L día de ayer dio la excusa perfecta: hizo un calor insoportable, ¿están conmigo? Tomo nota de ello porque a la hora de la compra -yo la hago en el mercado de Labayru...- la inmensa mayoría de quienes llenábamos la cesta se quejaban, nos quejábamos, de las dificultades a la hora de coger ese aire espeso tras el filtro de la mascarilla. Hasta tal punto llegó el asunto que una ciudadana se marchó a casa para... ¡meter la protección en el frigorífico y bajar más tarde! No la esperé y no sé si la triquiñuela tuvo efecto.

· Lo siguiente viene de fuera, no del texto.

(* ===== verification/Compdb.v ===== *)
(** * Validating and reading a compilation database

    CompilationDatabase.h/.cc up to [CommandObjectHandler].  rapidjson is not
    part of the repository: its reader is a stream of SAX events that stops
    when a handler returns false.  [ValidateHandler] is the validator of the
    first pass, generic in an inner handler; [CommandObjectHandler] builds the
    command objects in the second pass.  The theorems relate both to JSON
    documents. *)
From S2P Require Import Prelude Ordering CppString Paths Json CommandLine.
Import CommandLine.Parser.

(** ** SAX events and handlers (rapidjson) *)
Inductive Number : Type :=
| Int (i : Z) | Uint (i : Z) | Int64 (i : Z) | Uint64 (i : Z)
| Double_ (repr : str) (** a double, as fmt prints it *)
| RawNumber (text : str).

Inductive Event : Type :=
| ENull | EBool (b : bool) | ENumber (n : Number)
| EString (s : str)
| EStartObject | EKey (k : str) | EEndObject (memberCount : Z)
| EStartArray | EEndArray (elementCount : Z).

(** A handler: the state after the event, and false to stop the reader. *)
Class Handler (S : Type) : Type := handle : S -> Event -> result (bool * S).

(** [rapidjson::Reader::Parse]: feeds events until the handler returns false. *)
Fixpoint run {S} `{!Handler S} (s : S) (es : list Event) : result (bool * S) :=
  match es with
  | [] => Ok (true, s)
  | e :: es' =>
      '(continue, s') ← handle s e;
      if (continue : bool) then run s' es' else Ok (false, s')
  end.

Lemma run_app {S} `{!Handler S} (s : S) es1 es2 :
  run s (es1 ++ es2) =
  ('(c, s') ← run s es1; if (c : bool) then run s' es2 else Ok (false, s')).
Proof.
  revert s; induction es1 as [|e es1 IH]; intros s; [done|]. simpl.
  destruct (handle s e) as [[[] s']|]; simpl; [apply IH|done..].
Qed.

(** The text of a file as rapidjson reads it: the events up to the end or the
    first syntax error, and whether there is no syntax error. *)
Class RapidJson : Type := json_tokens : str -> list Event * bool.

(** ** JSON documents and their events *)
Inductive doc : Type :=
| DNull | DBool (b : bool) | DNumber (n : Number) | DString (s : str)
| DArray (l : list doc)
| DObject (ms : list (str * doc)).

Fixpoint events (d : doc) : list Event :=
  match d with
  | DNull => [ENull]
  | DBool b => [EBool b]
  | DNumber n => [ENumber n]
  | DString s => [EString s]
  | DArray l => EStartArray :: concat (map events l) ++ [EEndArray (Z.of_nat (length l))]
  | DObject ms =>
      EStartObject ::
      concat (map (fun m => EKey m.1 :: events m.2) ms) ++ [EEndObject (Z.of_nat (length ms))]
  end.

Definition member_events (ms : list (str * doc)) : list Event :=
  concat (map (fun m => EKey m.1 :: events m.2) ms).

(** ** Keys *)
Inductive Key : Type := Unset | Directory | File_ | Arguments_ | Command | Output.
#[export] Instance Key_eq_dec : EqDecision Key.
Proof. solve_decision. Defined.

Definition Key_bits (k : Key) : Z :=
  match k with
  | Unset => 0
  | Directory => Z.shiftl 1 1
  | File_ => Z.shiftl 1 2
  | Arguments_ => Z.shiftl 1 3
  | Command => Z.shiftl 1 4
  | Output => Z.shiftl 1 5
  end.

Record ValidationOptions : Type := mkValidationOptions {
  checkDirectoryPathsAreAbsolute : bool;
  tryDetectOutOfProjectRoot : bool
}.

(** [fmt::format("{}", b)] and [fmt::format("{}", i)]. *)
Definition fmt_bool (b : bool) : str := if b then lit "true" else lit "false".
Definition fmt_int (z : Z) : str := if z <? 0 then "-"%char :: fmt_uint (- z) else fmt_uint z.

(** ** [ValidateHandler] *)
Inductive Context_ : Type :=
| Outermost | InTopLevelArray | InObject | InArgumentsValue | InArgumentsValueArray.
#[export] Instance Context_eq_dec : EqDecision Context_.
Proof. solve_decision. Defined.

Record ValidateHandler (H : Type) : Type := mkValidateHandler {
  inner : H;
  context : Context_;
  presentKeys : Z;
  lastKey : Key;
  options : ValidationOptions;
  errorMessage : str;
  warnings : gset str
}.
Arguments mkValidateHandler {H}.
Arguments inner {H}. Arguments context {H}. Arguments presentKeys {H}.
Arguments lastKey {H}. Arguments options {H}. Arguments errorMessage {H}.
Arguments warnings {H}.

(** The constructor does not initialise [presentKeys]: its first value is
    whatever the memory holds, an argument here. *)
Definition ValidateHandler_new {H} (uninitialised : Z) (i : H) (o : ValidationOptions)
    : ValidateHandler H :=
  mkValidateHandler i Outermost uninitialised Unset o [] ∅.

Section Validate.
Context {H : Type} `{!Handler H}.
Context `{BM : BuildMode, LP : LlvmPath}.
Implicit Types this : ValidateHandler H.

Definition set_inner this (i : H) : ValidateHandler H := mkValidateHandler i (context this) (presentKeys this)
  (lastKey this) (options this) (errorMessage this) (warnings this).
Definition set_context this c : ValidateHandler H := mkValidateHandler (inner this) c (presentKeys this)
  (lastKey this) (options this) (errorMessage this) (warnings this).
Definition set_presentKeys this k : ValidateHandler H := mkValidateHandler (inner this) (context this) k
  (lastKey this) (options this) (errorMessage this) (warnings this).
Definition set_lastKey this k : ValidateHandler H := mkValidateHandler (inner this) (context this) (presentKeys this)
  k (options this) (errorMessage this) (warnings this).
Definition set_errorMessage this e : ValidateHandler H := mkValidateHandler (inner this) (context this)
  (presentKeys this) (lastKey this) (options this) e (warnings this).
Definition add_warning this w : ValidateHandler H := mkValidateHandler (inner this) (context this)
  (presentKeys this) (lastKey this) (options this) (errorMessage this) ({[w]} ∪ warnings this).

Definition markContextIllegal this (forItem : str) : ValidateHandler H :=
  let ctx := match context this with
    | Outermost => lit "outermost context"
    | InTopLevelArray => lit "top-level array context"
    | InObject => lit "command object context"
    | InArgumentsValue => lit "value for the key 'arguments'"
    | InArgumentsValueArray => lit "array for the key 'arguments'"
    end in
  set_errorMessage this (lit "unexpected " ++ forItem ++ lit " in " ++ ctx).

(** The loop that joins the names of the missing keys. *)
Definition join_missing (missingKeys : list str) : str :=
  concat (map (fun k => k ++ lit ", ") (removelast missingKeys))
  ++ lit " and " ++ List.last missingKeys [].

Definition checkNecessaryKeysPresent this : option str :=
  let absent k := Z.eqb (Z.land (presentKeys this) (Key_bits k)) 0 in
  let missingKeys :=
    (if absent Directory then [lit "directory"] else [])
    ++ (if absent File_ then [lit "file"] else [])
    ++ (if absent Command && absent Arguments_
        then [lit "either command or arguments"] else []) in
  match missingKeys with [] => None | _ => Some (join_missing missingKeys) end.

(** Forwarding to the inner handler. *)
Definition forward this (e : Event) : result (bool * ValidateHandler H) :=
  '(c, i) ← handle (inner this) e;
  Ok (c, set_inner this i).

Definition reject this (message : str) : result (bool * ValidateHandler H) :=
  Ok (false, set_errorMessage this message).

Definition vh_Null this := reject this (lit "unexpected null").
Definition vh_Bool this b := reject this (lit "unexpected bool " ++ fmt_bool b).
Definition vh_Number this (n : Number) := reject this
  match n with
  | Int i => lit "unexpected int " ++ fmt_int i
  | Uint i => lit "unexpected unsigned int " ++ fmt_int i
  | Int64 i => lit "unexpected int64_t " ++ fmt_int i
  | Uint64 i => lit "unexpected uint64_t " ++ fmt_int i
  | Double_ repr => lit "unexpected double " ++ repr
  | RawNumber text => lit "unexpected number " ++ text
  end.

Definition vh_String this (s : str) : result (bool * ValidateHandler H) :=
  match context this with
  | Outermost | InTopLevelArray | InArgumentsValue =>
      Ok (false, markContextIllegal this (lit "string"))
  | InObject =>
      if checkDirectoryPathsAreAbsolute (options this)
         && bool_decide (lastKey this = Directory)
      then
        dirPath ← tryFrom s;
        match dirPath with
        | None => reject this (lit "expected absolute path for " ++ [dquote]
            ++ lit "directory" ++ [dquote] ++ lit " key but found '" ++ s ++ lit "'")
        | Some _ => forward this (EString s)
        end
      else forward this (EString s)
  | InArgumentsValueArray => forward this (EString s)
  end.

Definition vh_StartObject this : result (bool * ValidateHandler H) :=
  match context this with
  | InTopLevelArray => forward (set_context this InObject) EStartObject
  | _ => Ok (false, markContextIllegal this (lit "object start ('{')"))
  end.

Definition key_of_name (key : str) : Key :=
  if bool_decide (key = lit "directory") then Directory
  else if bool_decide (key = lit "file") then File_
  else if bool_decide (key = lit "command") then Command
  else if bool_decide (key = lit "arguments") then Arguments_
  else if bool_decide (key = lit "output") then Output
  else Unset.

Hasta ahí llega la anécdota del día pero bastó con que la mujer expresase su protesta en alto (en realidad, la inmensa mayoría de los presentes sufríamos de similares rigores...) para que se desatase una tormenta de lamentos. Ese fue el quid del día, el detonante que le lleva a uno a pensar que las quejas de esta época son inagotables. No hay mascarillas para todos y no hay quien viva con ellas puestas; los bares estaban cerrados y ahora es una vergüenza la colonización de las terrazas; no podemos mantener el comercio cerrado pero tampoco podemos abrirlo en las condiciones actuales; hay personas que se saltan las normas de la convivencia controlada y protestan al ver cómo otros u otras hacen lo propio en otra faceta de la vida. En la playa, si ir más lejos. Se quejan o se han quejado todos, los sanitarios y los pacientes que hicieron guardia con enfermedades de segunda página (la primera página, ya saben para quién...); los amantes del fútbol porque no hay, y cuando sí, porque no pueden ir; los niños porque hace calor y los atletas por el madrugón. Todos.